His Real Estate band mates Matt Mondanile and Alex Bleeker had already been releasing music outside of the band since 2009, in the side projects Ducktails and Alex Bleeker and the Freaks, respectively, so in a year that was going to see albums from both of those entities, Courtney realized it was about time. Fittingly, Many Moons is all about time. It’s right there in the title. When he’s not wistfully remembering bygone days, he’s expressing trepidation for the future, sometimes even within the same song.
“Freaks and friends that I once knew, will they smile like they used to?” he sings in “Vestiges.”
“That’s not necessarily directed at Bleeker, or his band,” Courtney insists. “It’s just about friends in general.”
Real Estate is definitely still a going concern, says Courtney. In fact, the band will reconvene early next year to record a follow-up to 2014’s Atlas, and Courtney says the band’s most recent tours were spent workshopping each other’s solo efforts.
“We were all kind of listening to our mixes and working on lyrics and stuff, while we were traveling and touring together with Real Estate, and we were just playing our songs for each other and getting each other’s feedback on stuff,” he says.

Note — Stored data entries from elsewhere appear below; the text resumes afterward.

(* ===== verification/S3Attachments.v ===== *)
(** * S3Attachments: upload authorizations for S3
      (attachments/s3attachments/s3attachments.go)

    The S3 client, the random ids and the clock are parameters, the class [S3] over
    a state [W].  The conditions of a policy are set by calls whose errors the code
    ignores: a call that fails leaves its condition out. *)

From S2P Require Import Prelude Text Calendar Model Attachments.

(** A [time.Time]: nanoseconds since 1970 and the offset of its zone in seconds. *)
Record Time := mkTime { time_nanos : Z; time_offset : Z }.

Inductive condition :=
| SetKey (key : string)
| SetBucket (bucket : string)
| SetExpires (nanos : Z)
| SetContentLengthRange (min max : Z).

(** [minio_accepts]: the call that sets the condition returns no error. *)
Class S3 (W : Type) : Type := {
  minio_accepts : condition → bool;
  minio_New : string → string → string → W → W * option goerror;
  uuid_NewRandom : W → W * result string;
  time_Now : W → W * Time;
  minio_SetBucketPolicy : string → string → W → W * option goerror;
  minio_PresignedPostPolicy : list condition → W → W * result (string * gmap string string);
}.

(** It has a character that is seen. *)
Definition visible (s : string) : bool :=
  existsb (λ c, let n := Ascii.nat_of_ascii c in (33 <=? n) && (n <=? 126)) (String.list_ascii_of_string s).

(** What the setters of a PostPolicy are documented to check. *)
Class S3Laws (W : Type) {S3I : S3 W} : Prop := {
  accepts_key k : visible k = true → minio_accepts (SetKey k) = true;
  accepts_bucket b : visible b = true → minio_accepts (SetBucket b) = true;
  accepts_expires t : (0 < t)%Z → minio_accepts (SetExpires t) = true;
  accepts_range a b : (0 <= a <= b)%Z → minio_accepts (SetContentLengthRange a b) = true }.

Module s3attachments.

Definition minute : Z := 60000000000.

(** [Format("20060102")] in the zone of the time. *)
Definition local_day (t : Time) : Z := ((time_nanos t + time_offset t * 1000000000) / 86400000000000)%Z.
Definition format_day (t : Time) : string := format_20060102 (civil (local_day t)).

Definition nl : string := String "010" "".
Definition tab : string := String "009" "".
Definition quoted (s : string) : string := String "034" (s +:+ String "034" "").

(** [fmt.Sprintf(bucketPolicyTemplate, bucket, policyID, bucket)] *)
Definition bucketPolicy (bucket policyID : string) : string :=
  (nl +:+ "{" +:+ nl +:+
   tab +:+ quoted "Id" +:+ ": " +:+ quoted ("PolicyAllowPublicDownloadFrom..." +:+ bucket +:+ "-" +:+ policyID) +:+ "," +:+ nl +:+
   tab +:+ quoted "Version" +:+ ": " +:+ quoted "2012-10-17" +:+ "," +:+ nl +:+
   tab +:+ quoted "Statement" +:+ ": [" +:+ nl +:+
   tab +:+ tab +:+ "{" +:+ nl +:+
   tab +:+ tab +:+ quoted "Sid" +:+ ": " +:+ quoted "ThisAutoGeneratedPolicyAllowsPublicDownloadingOfObjectsFromThisBucket" +:+ "," +:+ nl +:+
   tab +:+ tab +:+ quoted "Action" +:+ ": [" +:+ nl +:+
   tab +:+ tab +:+ tab +:+ quoted "s3:GetObject" +:+ nl +:+
   tab +:+ tab +:+ "]," +:+ nl +:+
   tab +:+ tab +:+ quoted "Effect" +:+ ": " +:+ quoted "Allow" +:+ "," +:+ nl +:+
   tab +:+ tab +:+ quoted "Resource" +:+ ": " +:+ quoted ("arn:aws:s3:::" +:+ bucket +:+ "/*") +:+ "," +:+ nl +:+
   tab +:+ tab +:+ quoted "Principal" +:+ ": " +:+ quoted "*" +:+ nl +:+
   tab +:+ tab +:+ "}" +:+ nl +:+
   tab +:+ "]" +:+ nl +:+
   "}" +:+ nl)%string.

(** The client is the parameter [W]. *)
Record manager := mkManager {
  serviceURL : string;
  bucket : string;
  presignExpiration : Z;
  maxContentLength : Z }.

Section s3attachments.
Context {W : Type} {S3I : S3 W}.

Definition wrapErr (what : string) (err : goerror) : goerror :=
  Untyped (what +:+ ": " +:+ error_text err)%string.

(** [region] is not used. *)
Definition NewManager (accessKeyID secretAccessKey endpoint region bkt : string) (expiration maxLength : Z) (w : W)
    : W * result manager :=
  match minio_New endpoint accessKeyID secretAccessKey w with
  | (w1, Some err) => (w1, Err (wrapErr "unable to build S3 client" err))
  | (w1, None) =>
      match uuid_NewRandom w1 with
      | (w2, Err err) => (w2, Err (wrapErr "unable to generate random policy id" err))
      | (w2, Ok policyID) =>
          match minio_SetBucketPolicy bkt (bucketPolicy bkt policyID) w2 with
          | (w3, Some err) => (w3, Err (wrapErr "unable to set bucket policy to allow public downloads" err))
          | (w3, None) => (w3, Ok (mkManager ("https://" +:+ endpoint) bkt expiration maxLength))
          end
      end
  end.

(** The conditions that a list of calls has set. *)
Definition policy_of (calls : list condition) : list condition := filter (λ c, minio_accepts c = true) calls.

Definition folderForToday (w : W) : W * string := let '(w', t) := time_Now w in (w', format_day t).

Definition AuthorizeUpload (m : manager) (w : W) : W * result UploadAuthorization :=
  match uuid_NewRandom w with
  | (w1, Err err) => (w1, Err (wrapErr "unable to generate random file id" err))
  | (w1, Ok id) =>
      let '(w2, folder) := folderForToday w1 in
      let key := (folder +:+ "/" +:+ id)%string in
      let '(w3, now) := time_Now w2 in
      let expiration := (time_nanos now + presignExpiration m)%Z in
      let calls := [SetKey key; SetBucket (bucket m); SetExpires (expiration + 1 * minute);
                    SetContentLengthRange 1 (maxContentLength m)] in
      match minio_PresignedPostPolicy (policy_of calls) w3 with
      | (w4, Err err) => (w4, Err (wrapErr "unable to generate presigned POST request" err))
      | (w4, Ok (u, formData)) =>
          (w4, Ok (mkUploadAuthorization u formData (util.UnixMillis (expiration + -1 * minute))
                     (maxContentLength m) (serviceURL m +:+ "/" +:+ bucket m +:+ "/" +:+ key)))
      end
  end.

Definition MaxAttachmentSize (m : manager) : Z := maxContentLength m.

Definition s3_Attachments : Attachments (manager * W) := {|
  attachments_AuthorizeUpload := λ mw, let '(w, r) := AuthorizeUpload mw.1 mw.2 in ((mw.1, w), r);
  attachments_MaxAttachmentSize := λ mw, MaxAttachmentSize mw.1;
|}.

End s3attachments.
End s3attachments.

Import s3attachments.

(** ** What a policy demands *)

Fixpoint policy_key (p : list condition) : option string :=
  match p with SetKey k :: _ => Some k | _ :: p' => policy_key p' | [] => None end.
Fixpoint policy_bucket (p : list condition) : option string :=
  match p with SetBucket b :: _ => Some b | _ :: p' => policy_bucket p' | [] => None end.
Fixpoint policy_expires (p : list condition) : option Z :=
  match p with SetExpires t :: _ => Some t | _ :: p' => policy_expires p' | [] => None end.
Fixpoint policy_length (p : list condition) : option (Z * Z) :=
  match p with SetContentLengthRange a b :: _ => Some (a, b) | _ :: p' => policy_length p' | [] => None end.

Section facts.
Context {W : Type} {S3I : S3 W} {S3L : S3Laws W}.
Implicit Types (m : manager) (w : W).

(** The time is in a year of four digits. *)
Definition four_digit_year (t : Time) : Prop := (0 <= (civil (local_day t)).1.1 < 10000)%Z.

Lemma format_day_spec t :
  four_digit_year t → parse_20060102 (format_day t) = civil (local_day t) ∧ String.length (format_day t) = 8.
Proof.
  unfold four_digit_year, format_day. pose proof (civil_valid (local_day t)) as Hv.
  destruct (civil (local_day t)) as [[y mo] d]. cbn [fst] in *. destruct Hv as [Hm [Hd0 Hd]]. intros Hy.
  apply format_parse; [lia..|]. unfold days_in_month in Hd. repeat case_decide; try destruct (leap y); lia.
Qed.

(** Attachments are filed by day: the name of the folder for a time, read back
    as a date and counted by the leap years and lengths of months of the Gregorian
    calendar, is the day of that time in the local zone; so two times have the same
    folder exactly if they are on the same local day. *)
Theorem folders_name_days t t' :
  four_digit_year t → four_digit_year t' →
  day_number (parse_20060102 (format_day t)) = local_day t ∧
  (format_day t = format_day t' ↔ local_day t = local_day t').
Proof.
  intros H H'. destruct (format_day_spec t H) as [E _]. destruct (format_day_spec t' H') as [E' _].
  rewrite E. split; [apply civil_spec|]. split; [|intros Hd; unfold format_day; by rewrite Hd].
  intros Ef. rewrite <- (proj2 (civil_spec (local_day t))), <- (proj2 (civil_spec (local_day t'))). congruence.
Qed.

(** The two instants of the authorization. *)
Definition expires_before (auth : UploadAuthorization) (nanos : Z) : Prop :=
  let ms := UploadAuthorization_AuthorizationExpiresAt auth in
  (ms * 1000000 <= nanos - 2 * minute < (ms + 1) * 1000000)%Z.

Lemma policy_of_all (l : list condition) : (∀ c, c ∈ l → minio_accepts c = true) → policy_of l = l.
Proof.
  unfold policy_of. induction l as [|c l IH]; intros H; [done|].
  rewrite filter_cons_True by (apply H; set_solver). f_equal. apply IH. set_solver.
Qed.

Lemma visible_app a b : visible (a +:+ b) = visible a || visible b.
Proof.
  assert (E : String.list_ascii_of_string (a +:+ b) = String.list_ascii_of_string a ++ String.list_ascii_of_string b).
  { induction a as [|c a IH]; [done|]. simpl. by f_equal. }
  unfold visible. by rewrite E, existsb_app.
Qed.

(** C40: an upload authorization is consistent.  The conditions set for the policy
    that is presigned for the upload name the manager's bucket, limit the size to what
    the client is told, and have a key in a folder named for the local day; the form
    of the signature is the one the client is given; the download URL leads to that
    key in that bucket; and the client is told an expiration two minutes (to the
    millisecond) before that of the policy.  The errors of setting conditions are
    ignored; with a bucket that has a name, a limit of at least one byte and an
    expiration after 1970 there are none, and the policy that is presigned has
    exactly these conditions. *)
Theorem upload_authorization_consistent m w w' auth :
  AuthorizeUpload m w = (w', Ok auth) →
  ∃ w1 policy form key exp t id,
    minio_PresignedPostPolicy (policy_of policy) w1 = (w', Ok (UploadAuthorization_UploadURL auth, form)) ∧
    UploadAuthorization_UploadFormData auth = form ∧
    policy_key policy = Some key ∧ policy_bucket policy = Some (bucket m) ∧
    policy_length policy = Some (1%Z, UploadAuthorization_MaxUploadSize auth) ∧
    policy_expires policy = Some exp ∧
    (visible (bucket m) = true → (1 <= maxContentLength m)%Z → (0 < exp)%Z → policy_of policy = policy) ∧
    UploadAuthorization_DownloadURL auth = (serviceURL m +:+ "/" +:+ bucket m +:+ "/" +:+ key)%string ∧
    (uuid_NewRandom w).2 = Ok id ∧ (∃ w0, (time_Now w0).2 = t) ∧
    (four_digit_year t → ∃ folder, key = (folder +:+ "/" +:+ id)%string ∧ parse_20060102 folder = civil (local_day t)) ∧
    ((0 <= exp - 2 * minute < two63)%Z → expires_before auth exp).
Proof.
  unfold AuthorizeUpload, folderForToday. destruct (uuid_NewRandom w) as [w1 [id|err]]; [|done].
  destruct (time_Now w1) as [w2 t] eqn:Et. destruct (time_Now w2) as [w3 now].
  destruct (minio_PresignedPostPolicy _ w3) as [w4 [[u form]|err]] eqn:Ep; [|done]. intros [= <- <-].
  eexists w3, _, form, _, _, t, id. split_and!; try exact Ep; try done; [|..].
  - intros Hb Hm He. apply policy_of_all. intros c. rewrite !elem_of_cons, elem_of_nil. intros [->|[->|[->|[->|[]]]]].
    + apply accepts_key. rewrite !visible_app. by rewrite orb_true_r.
    + by apply accepts_bucket.
    + by apply accepts_expires.
    + apply accepts_range. lia.
  - exists w1. by rewrite Et.
  - intros Hy. eexists. split; [done|]. by apply format_day_spec.
  - intros Hr. unfold expires_before, util.UnixMillis, util.nanosPerMilli. cbn [UploadAuthorization_AuthorizationExpiresAt].
    replace (time_nanos now + presignExpiration m + -1 * minute)%Z
      with (time_nanos now + presignExpiration m + 1 * minute - 2 * minute)%Z by lia.
    set (x := (time_nanos now + presignExpiration m + 1 * minute - 2 * minute)%Z) in *.
    rewrite wrap_i64_small by (unfold in_i64; lia). rewrite Z.quot_div_nonneg by lia. Z.div_mod_to_equations. lia.
Qed.

(** Where an authorized upload is found. *)
Lemma AuthorizeUpload_url m w w' auth :
  AuthorizeUpload m w = (w', Ok auth) →
  ∃ id t w0, (uuid_NewRandom w).2 = Ok id ∧ (time_Now w0).2 = t ∧
    UploadAuthorization_DownloadURL auth =
      (serviceURL m +:+ "/" +:+ bucket m +:+ "/" +:+ format_day t +:+ "/" +:+ id)%string.
Proof.
  unfold AuthorizeUpload, folderForToday. destruct (uuid_NewRandom w) as [w1 [id|err]]; [|done].
  destruct (time_Now w1) as [w2 t] eqn:Et. destruct (time_Now w2) as [w3 now].
  destruct (minio_PresignedPostPolicy _ w3) as [w4 [[u form]|err]]; [|done]. intros [= <- <-].
  exists id, t, w1. by rewrite Et.
Qed.

(** Two uploads never share a place: as long as the random ids differ, so do the
    download URLs, on the same day or on different ones. *)
Theorem download_urls_distinct m w1 w1' auth1 id1 w2 w2' auth2 id2 :
  (∀ w, four_digit_year (time_Now w).2) →
  AuthorizeUpload m w1 = (w1', Ok auth1) → (uuid_NewRandom w1).2 = Ok id1 →
  AuthorizeUpload m w2 = (w2', Ok auth2) → (uuid_NewRandom w2).2 = Ok id2 → id1 ≠ id2 →
  UploadAuthorization_DownloadURL auth1 ≠ UploadAuthorization_DownloadURL auth2.
Proof.
  intros Hy (i1 & t1 & v1 & I1 & T1 & ->)%AuthorizeUpload_url E1 (i2 & t2 & v2 & I2 & T2 & ->)%AuthorizeUpload_url E2 Hne E.
  do 4 apply str_app_inj_l in E. rewrite E1 in I1. rewrite E2 in I2. injection I1 as ->. injection I2 as ->.
  destruct (format_day_spec t1) as [_ L1]; [rewrite <- T1; apply Hy|].
  destruct (format_day_spec t2) as [_ L2]; [rewrite <- T2; apply Hy|].
  apply (f_equal (str_drop 8)) in E. rewrite !str_drop_app_length in E by done.
  by apply str_app_inj_l in E.
Qed.
End facts.

(** ** An S3 whose ids count up *)

Definition demo_time : Time := mkTime 1617148800000000000 0.

Definition counting_S3 : S3 Z := {|
  minio_accepts := λ c, match c with
                        | SetKey k | SetBucket k => visible k
                        | SetExpires t => bool_decide (0 < t)%Z
                        | SetContentLengthRange a b => bool_decide (0 <= a <= b)%Z
                        end;
  minio_New := λ _ _ _ w, (w, None);
  uuid_NewRandom := λ w, ((w + 1)%Z, Ok (itoa w));
  time_Now := λ w, (w, demo_time);
  minio_SetBucketPolicy := λ _ _ w, (w, None);
  minio_PresignedPostPolicy := λ p w, (w, Ok ("https://s3/upload", ∅));
|}.

Lemma counting_S3_laws : @S3Laws Z counting_S3.
Proof. split; simpl; intros; by try apply bool_decide_eq_true. Qed.

Definition demo_manager : manager := mkManager "https://s3" "files" 86400000000000 100000000.

Lemma upload_authorization_consistent_witness :
  ∃ auth policy, AuthorizeUpload (S3I:=counting_S3) demo_manager 0%Z = (1%Z, Ok auth) ∧
    policy_bucket policy = Some "files" ∧ policy_length policy = Some (1%Z, 100000000%Z) ∧
    UploadAuthorization_DownloadURL auth = "https://s3/files/20210331/0".
Proof.
  destruct (upload_authorization_consistent (S3I:=counting_S3) (S3L:=counting_S3_laws) demo_manager 0%Z 1%Z _ eq_refl)
    as (w1 & policy & form & key & exp & t & id & _ & _ & _ & Hb & Hl & _).
  eexists _, policy. split; [reflexivity|]. split; [exact Hb|]. split; [exact Hl|reflexivity].
Defined.

Lemma demo_year : ∀ w, four_digit_year (@time_Now Z counting_S3 w).2.
Proof. intros w. unfold four_digit_year. vm_compute. by split. Qed.

Lemma folders_name_days_witness : day_number (parse_20060102 (format_day demo_time)) = local_day demo_time.
Proof. exact (proj1 (folders_name_days demo_time demo_time (demo_year 0) (demo_year 0))). Defined.

Lemma download_urls_distinct_witness :
  match AuthorizeUpload (S3I:=counting_S3) demo_manager 0%Z, AuthorizeUpload (S3I:=counting_S3) demo_manager 1%Z with
  | (_, Ok auth1), (_, Ok auth2) => UploadAuthorization_DownloadURL auth1 ≠ UploadAuthorization_DownloadURL auth2
  | _, _ => False
  end.
Proof.
  exact (download_urls_distinct (S3I:=counting_S3) demo_manager 0%Z _ _ _ 1%Z _ _ _ demo_year eq_refl eq_refl eq_refl eq_refl
           ltac:(done)).
Defined.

The music on Many Moons is cleaner, quieter and strummier than Real Estate releases. The chord progressions guide the melodies, and there’s introspection that can only come with age. He says a number of contributing factors led to this, most notably, the birth of his daughter in 2014. “There’s kind of a clear demarcation because we finished writing all the songs for Atlas, and then I found out I was going to be a dad, and then I started writing these songs,” says Courtney. “Some of them were written before she was born; some of them were written after, but I knew that I was going to have a kid pretty much the whole time I was writing all of these songs.”
So does his daughter like these tunes? “She says, ‘Da-da’s song!’ all the time,” he reports proudly. “All she wants to do is listen to my record. It’s really awesome, but I don’t even want to listen to my music that much. But she’s constantly asking for it.”
Another recent change Courtney has made is to leave Brooklyn for the town of Beacon, upstate. Like most of his decisions, he thought about it for many moons. “I was living in Williamsburg for three years, and I think after the first year I was already pretty sick of it,” he says. “We had a one-bedroom railroad-style apartment, with no doors, so it was basically like we were living in a hallway, and now we’ve got a three-bedroom house with two floors and a big backyard, so it’s pretty insane. It’s great!”
On Friday, Courtney will make that 90-minute drive down the Taconic State Parkway, past the site where he was immortalized with a phone imprint in his pocket, to play Brooklyn again.
“I often think, ‘That shot was cool,’” he says, “and then I’ll pass by another spot and think, ‘That shot would have been cooler there.’”
Next time, he’ll take more time.
As for the show itself, he’ll be joined by players who he isn’t able to bring on his West Coast dates, including a flutist and string section, to fill out Many Moons lush, soft sound.
“We’re going to have strings and the full band,” says Courtney, excitedly. “We’re putting a lot of time into it.”
Martin Courtney plays National Sawdust on November 20.